It’s tempting, at this time of the week, to consign your unread New Yorker to the pile of other unread New Yorkers and tell yourself that you will read all those long features in the future, on Sunday maybe, or when you go on vacation. But you really shouldn’t miss Nick Paumgarten’s feature on the financial crisis, which is so thoughtful, poignant, and genuinely interesting that even all you Tim Murphy types will find it readable. It’s not online, so to tempt you we did some grunt work and transcribed a snippet that explains the ubiquity of those blue Commerce Bank pens.

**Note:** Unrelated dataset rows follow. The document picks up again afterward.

Lemma assign_assoc (a b c : object) : assign (assign a b) c = assign a (assign b c).
Proof. unfold assign. by rewrite (assoc_L (∪)). Qed.

Lemma size_assign_zero (a b : object) :
  (size (assign a b) =? 0)%nat = (size a =? 0)%nat && (size b =? 0)%nat.
Proof.
  unfold assign.
  destruct (Nat.eqb_spec (size a) 0) as [Ha|Ha];
    destruct (Nat.eqb_spec (size b) 0) as [Hb|Hb]; simpl.
  - apply map_size_empty_inv in Ha, Hb. subst.
    by rewrite (left_id_L ∅ (∪)), map_size_empty.
  - apply map_size_empty_inv in Ha. subst. rewrite (right_id_L ∅ (∪)).
    by apply Nat.eqb_neq.
  - apply map_size_empty_inv in Hb. subst. rewrite (left_id_L ∅ (∪)).
    by apply Nat.eqb_neq.
  - apply Nat.eqb_neq. intros Hz. apply map_size_empty_inv in Hz.
    apply map_positive_l in Hz. subst. by rewrite map_size_empty in Hb.
Qed.

(** X22.  [Channel.update] merges the content defaults it is given into
    those of the channel: a default that the update does not name is kept,
    an update without defaults (or with an empty object) leaves them
    alone, and two updates in a row leave the channel as one update with
    the later values laid over the earlier ones would. *)
Theorem update_row_merges d1 c1 d2 c2 ch :
  (forall ch1,
     update_row (Given d1) c1 ch = Return ch1 ->
     update_row (Given d2) c2 ch1
     = update_row (Given (assign d1 d2)) (assign c1 c2) ch) /\
  (forall old k v,
     content_defaults ch = Some old -> old !! k = Some v -> d1 !! k = None ->
     exists ch1 new,
       update_row (Given d1) c1 ch = Return ch1 /\
       content_defaults ch1 = Some new /\ new !! k = Some v) /\
  update_row Absent c1 ch = Return (mkChannel (assign (fields ch) c1) (content_defaults ch)) /\
  update_row (Given ∅) c1 ch = update_row Absent c1 ch /\
  update_row Null c1 ch = Throw TypeError.
Proof.
  split_and!; [|..|done|done|done].
  - intros ch1 [= <-]. unfold update_row. simpl. f_equal.
    rewrite assign_assoc. f_equal.
    rewrite size_assign_zero.
    destruct (size d1 =? 0)%nat eqn:H1; destruct (size d2 =? 0)%nat eqn:H2; simpl.
    + done.
    + apply Nat.eqb_eq, map_size_empty_inv in H1. subst. f_equal.
      unfold assign. by rewrite (right_id_L ∅ (∪)).
    + apply Nat.eqb_eq, map_size_empty_inv in H2. subst. f_equal.
      unfold assign. by rewrite (left_id_L ∅ (∪)).
    + f_equal. by rewrite assign_assoc.
  - intros old k v Hold Hk Hd. unfold update_row. simpl. rewrite Hold. simpl.
    destruct (size d1 =? 0)%nat; simpl.
    + eexists _, _. split_and!; [reflexivity|reflexivity|done].
    + eexists _, _. split_and!; [reflexivity|done|].
      unfold assign. by rewrite lookup_union_r.
Qed.

Lemma update_row_merges_witness :
  exists ch1 new,
    update_row (Given {[ "license" := Prim (PStr "CC") ]}) ∅
               (mkChannel ∅ (Some {[ "author" := Prim (PStr "me") ]}))
      = Return ch1 /\
    content_defaults ch1 = Some new /\ new !! "author" = Some (Prim (PStr "me")).
Proof.
  apply (proj1 (proj2 (update_row_merges {[ "license" := Prim (PStr "CC") ]} ∅ ∅ ∅
                         (mkChannel ∅ (Some {[ "author" := Prim (PStr "me") ]}))))
           {[ "author" := Prim (PStr "me") ]} "author" (Prim (PStr "me")));
    reflexivity.
Defined.

End ChannelDefaultsFacts.

(** ** The users of a channel *)

Module ChannelUserFacts.
Import JS IndexedDBResource Table Resource ResourceFacts ChannelUser.

Lemma fetch_batches_snoc now channel itemData datum :
  fetch_batches now channel (itemData ++ [datum])
  = fetch_step now channel (fetch_batches now channel itemData) datum.
Proof. unfold fetch_batches. by rewrite foldl_app. Qed.

(** X23.  How [ChannelUser.fetchCollection] sorts what it fetched: every
    item becomes a user row, stamped and without its permissions; an item
    that may edit becomes an editor relation, also when it may view; an
    item that may only view becomes a viewer relation; an item with
    neither permission is related to the channel in neither table. *)
Theorem fetch_batches_classify now channel itemData :
  let b := fetch_batches now channel itemData in
  userData b = map (userDatum now) itemData /\
  editorM2M b
    = map (m2mDatum now channel)
          (List.filter (fun d => truthy_value (d !! "can_edit")) itemData) /\
  viewerM2M b
    = map (m2mDatum now channel)
          (List.filter (fun d => negb (truthy_value (d !! "can_edit"))
                                 && truthy_value (d !! "can_view")) itemData) /\
  (forall u, u ∈ userData b ->
     u !! "can_edit" = None /\ u !! "can_view" = None /\
     u !! LAST_FETCHED = Some (Prim (PNum now))).
Proof.
  simpl. assert (userData (fetch_batches now channel itemData)
                 = map (userDatum now) itemData /\
                 editorM2M (fetch_batches now channel itemData)
                 = map (m2mDatum now channel)
                       (List.filter (fun d => truthy_value (d !! "can_edit")) itemData) /\
                 viewerM2M (fetch_batches now channel itemData)
                 = map (m2mDatum now channel)
                       (List.filter (fun d => negb (truthy_value (d !! "can_edit"))
                                              && truthy_value (d !! "can_view")) itemData))
    as (Hu & He & Hv).
  { induction itemData as [|datum itemData IH] using rev_ind; [done|].
    destruct IH as (Hu & He & Hv).
    rewrite fetch_batches_snoc. unfold fetch_step.
    rewrite !List.filter_app, !map_app. simpl.
    destruct (truthy_value (datum !! "can_edit")); simpl.
    - rewrite Hu, He, Hv. by rewrite !app_nil_r.
    - destruct (truthy_value (datum !! "can_view")); simpl.
      + rewrite Hu, He, Hv. by rewrite !app_nil_r.
      + rewrite Hu, He, Hv. by rewrite !app_nil_r. }
  split_and!; [done..|].
  intros u Hin. rewrite Hu in Hin.
  apply list_elem_of_fmap in Hin as (datum & -> & _). unfold userDatum.
  split_and!.
  - rewrite lookup_delete_ne by done. apply lookup_delete_eq.
  - apply lookup_delete_eq.
  - rewrite !lookup_delete_ne by done. apply lookup_insert_eq.
Qed.

Lemma bulkPut_snoc path (t : table) batch row :
  bulkPut path t (batch ++ [row])
  = await t' := bulkPut path t batch in put path t' row.
Proof. unfold bulkPut. by rewrite foldl_app. Qed.

(** A [bulkPut] adds rows and replaces rows; it removes none. *)
Lemma bulkPut_keeps_keys path (t t' : table) batch :
  bulkPut path t batch = Fulfilled t' ->
  forall key, is_Some (t !! key) -> is_Some (t' !! key).
Proof.
  revert t'. induction batch as [|row batch IH] using rev_ind; intros t' Hput key Hkey.
  - by injection Hput as <-.
  - rewrite bulkPut_snoc in Hput.
    destruct (bulkPut path t batch) as [t1|] eqn:Ht1; [|done]. simpl in Hput.
    unfold put in Hput. destruct (key_of path row) as [k|]; [|done].
    injection Hput as <-.
    destruct (decide (k = key)) as [->|Hne].
    + rewrite lookup_insert_eq. eauto.
    + rewrite lookup_insert_ne by done. by eapply IH.
Qed.

(** X24.  A fetch of the users of a channel only adds to the stores: every
    relation and every user that was stored before is still stored
    afterwards, also when the response no longer lists it; the change log
    is left alone and the promise is fulfilled with the items of the
    response. *)
Theorem fetchCollection_removes_nothing st now channel itemData data st' :
  fetchCollection st now channel (Fulfilled itemData) = Fulfilled (data, st') ->
  data = itemData /\
  log st' = log st /\
  (forall key, is_Some (editors st !! key) -> is_Some (editors st' !! key)) /\
  (forall key, is_Some (viewers st !! key) -> is_Some (viewers st' !! key)) /\
  (forall key, is_Some (users st !! key) -> is_Some (users st' !! key)).
Proof.
  unfold fetchCollection. simpl. intros Hfetch.
  destruct (bulkPut m2m (editors st) _) as [editors'|] eqn:He; [|done].
  destruct (bulkPut m2m (viewers st) _) as [viewers'|] eqn:Hv; [|done].
  destruct (bulkPut (Single "id") (users st) _) as [users'|] eqn:Hu; [|done].
  simpl in Hfetch. injection Hfetch as <- <-. simpl.
  split_and!; [done|done|..].
  - by eapply bulkPut_keeps_keys.
  - by eapply bulkPut_keeps_keys.
  - by eapply bulkPut_keeps_keys.
Qed.

Lemma fetchCollection_removes_nothing_witness :
  exists data st',
    fetchCollection
      (mkDb ∅ ∅ {[ Arr [PNum 1; PNum 7] := pair_row (Prim (PNum 1)) (Prim (PNum 7)) ]} [])
      9 (Some (Prim (PNum 7)))
      (Fulfilled [{[ "id" := Prim (PNum 1); "can_edit" := Prim (PBool true) ]}])
    = Fulfilled (data, st') /\
    is_Some (viewers st' !! Arr [PNum 1; PNum 7]).
Proof.
  destruct (fetchCollection _ 9 _ _) as [[data st']|] eqn:Hfetch;
    [|vm_compute in Hfetch; discriminate].
  exists data, st'. split; [reflexivity|].
  apply (fetchCollection_removes_nothing _ _ _ _ _ _ Hfetch).
  vm_compute. eauto.
Defined.

(** X25.  [makeEditor] leaves the pair of user and channel as an editor
    relation and not as a viewer relation, touches no other relation and
    no user, and logs the removal of a viewer relation (also when there
    was none) followed by the creation of the editor relation. *)
Theorem makeEditor_relations st (c u : prim) :
  valid_prim_key c = true -> valid_prim_key u = true ->
  exists st',
    makeEditor st (Prim c) (Prim u) = Fulfilled st' /\
    editors st' !! Arr [u; c] = Some (pair_row (Prim u) (Prim c)) /\
    viewers st' !! Arr [u; c] = None /\
    (forall key, key <> Arr [u; c] ->
       editors st' !! key = editors st !! key /\
       viewers st' !! key = viewers st !! key) /\
    users st' = users st /\
    log st' = log st ++
      [mkRelationChange (pair_row (Prim u) (Prim c)) CLIENTID VIEWER_M2M
                        DELETED_RELATION;
       mkRelationChange (pair_row (Prim u) (Prim c)) CLIENTID EDITOR_M2M
                        CREATED_RELATION].
Proof.
  intros Hc Hu.
  assert (key_of m2m (pair_row (Prim u) (Prim c)) = Some (Arr [u; c])) as Hkey.
  { unfold key_of, m2m, pair_row, prim_field. simpl.
    rewrite lookup_insert_eq. simpl.
    rewrite lookup_insert_ne by done. rewrite lookup_singleton_eq. simpl.
    by rewrite Hu, Hc. }
  eexists. split_and!.
  - unfold makeEditor, ViewerM2M_delete, delete. cbn [pair_key valid_key forallb].
    rewrite Hu, Hc. cbn [andb obind].
    unfold EditorM2M_put, put. cbn [editors]. rewrite Hkey. reflexivity.
  - simpl. apply lookup_insert_eq.
  - simpl. apply lookup_delete_eq.
  - intros key Hne. simpl. split.
    + by apply lookup_insert_ne.
    + by apply lookup_delete_ne.
  - done.
  - simpl. by rewrite <- app_assoc.
Qed.

Lemma makeEditor_relations_witness :
  exists st',
    makeEditor (mkDb ∅ ∅ ∅ []) (Prim (PNum 7)) (Prim (PNum 1)) = Fulfilled st' /\
    viewers st' !! Arr [PNum 1; PNum 7] = None /\
    length (log st') = 2%nat.
Proof.
  destruct (makeEditor_relations (mkDb ∅ ∅ ∅ []) (PNum 7) (PNum 1))
    as (st' & Hmake & _ & Hviewer & _ & _ & Hlog); [reflexivity..|].
  exists st'. split_and!; [done|done|]. by rewrite Hlog.
Defined.

Lemma elem_of_where_channel (relations : list object) (c : value) found row :
  where_equal relations {[ "channel" := c ]} = Fulfilled found ->
  row ∈ found <-> row ∈ relations /\ row !! "channel" = Some c.
Proof.
  unfold where_equal. case_match; [|done]. intros [= <-].
  rewrite !list_elem_of_In, List.filter_In, bool_decide_eq_true.
  rewrite map_Forall_singleton. done.
Qed.

Lemma elem_of_users_of relations set p :
  users_of relations = Some set ->
  p ∈ set <-> exists relation, relation ∈ relations
                               /\ relation !! "user" = Some (Prim p).
Proof.
  unfold users_of. intros Hset%mapM_Some. split.
  - intros (k & Hk)%list_elem_of_lookup.
    destruct (Forall2_lookup_r _ _ _ _ _ Hset Hk) as (relation & Hrel & Hfield).
    exists relation. split; [by eapply list_elem_of_lookup_2|].
    unfold prim_field in Hfield.
    destruct (relation !! "user") as [[q|]|]; try done. by injection Hfield as ->.
  - intros (relation & (k & Hk)%list_elem_of_lookup & Huser).
    destruct (Forall2_lookup_l _ _ _ _ _ Hset Hk) as (q & Hq & Hfield).
    unfold prim_field in Hfield. rewrite Huser in Hfield. injection Hfield as <-.
    by eapply list_elem_of_lookup_2.
Qed.

Lemma fresh_relations now c (relations fresh : list object) :
  objectsAreStale now fresh = false ->
  (forall row, row ∈ fresh <-> row ∈ relations /\ row !! "channel" = Some c) ->
  forall relation fetched,
    relation ∈ relations -> relation !! "channel" = Some c ->
    relation !! LAST_FETCHED = Some (Prim (PNum fetched)) ->
    now - fetched <= REFRESH_INTERVAL * 1000.
Proof.
  intros Hns Hin relation fetched Hrel Hchan Hstamp.
  destruct (Z.le_gt_cases (now - fetched) (REFRESH_INTERVAL * 1000)) as [|Hold];
    [assumption|].
  apply not_true_iff_false in Hns. destruct Hns.
  apply objectsAreStale_spec. exists relation, fetched. split_and!.
  - apply Hin. split; assumption.
  - rewrite Hstamp. reflexivity.
  - lia.
Qed.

A few years ago I was signing a check with a blue translucent ballpoint pen stamped with the logo of Commerce Bank, and I realized, suddenly, that these pens were everywhere. I wondered about it for a second and then let it pass. Commerce, a retail and commercial bank based in New Jersey, was founded in 1973 by Vernon Hill II, who had developed sites for McDonald’s. He aimed to bring the brand loyalty of the fast-food business to the local bank. The branches, which he called “stores,” stayed open seven days a week, often well into the night. There were no fees, and free lollipops and dog biscuits in the lobby. He aimed for what he called a unique brand of WOW.” The bank was very successful. Hill built for himself one of the biggest private homes in the state of New Jersey. In 2006, the bank gave away twenty-eight million pens, which found their way into the kitchen drawers and jacket pockets, as well as into the collective doodad mind, of consumers up and down the Northeast Coast. The margins in commercial banking are fairly tight. Commerce paid low interest rates, but still, how was it able to afford the generous service and buckets of free pens? It turns out that the bank had on its balance sheet an unusually high number of mortgage-backed securities. The secret behind the WOW was M.B.S. The pens were, in a way, a precipitate of the shadow banking system, a by-product of securitization. Finding one was a little like stumbling on an empty crack vial in a public park. In 2007, after regulators took issue with business that the bank was doing with entities controlled by Hill’s family, Hill was forced to resign, and Commerce was sold to TD Bank Financial Group. Commerce is gone. You may still come across a pen now and again.
Incredibly, Paumgarten fails to mention the fact that Vernon Hill owns a dog named Sir Duffy, which is hilarious, but hey, that’s what we’re here for.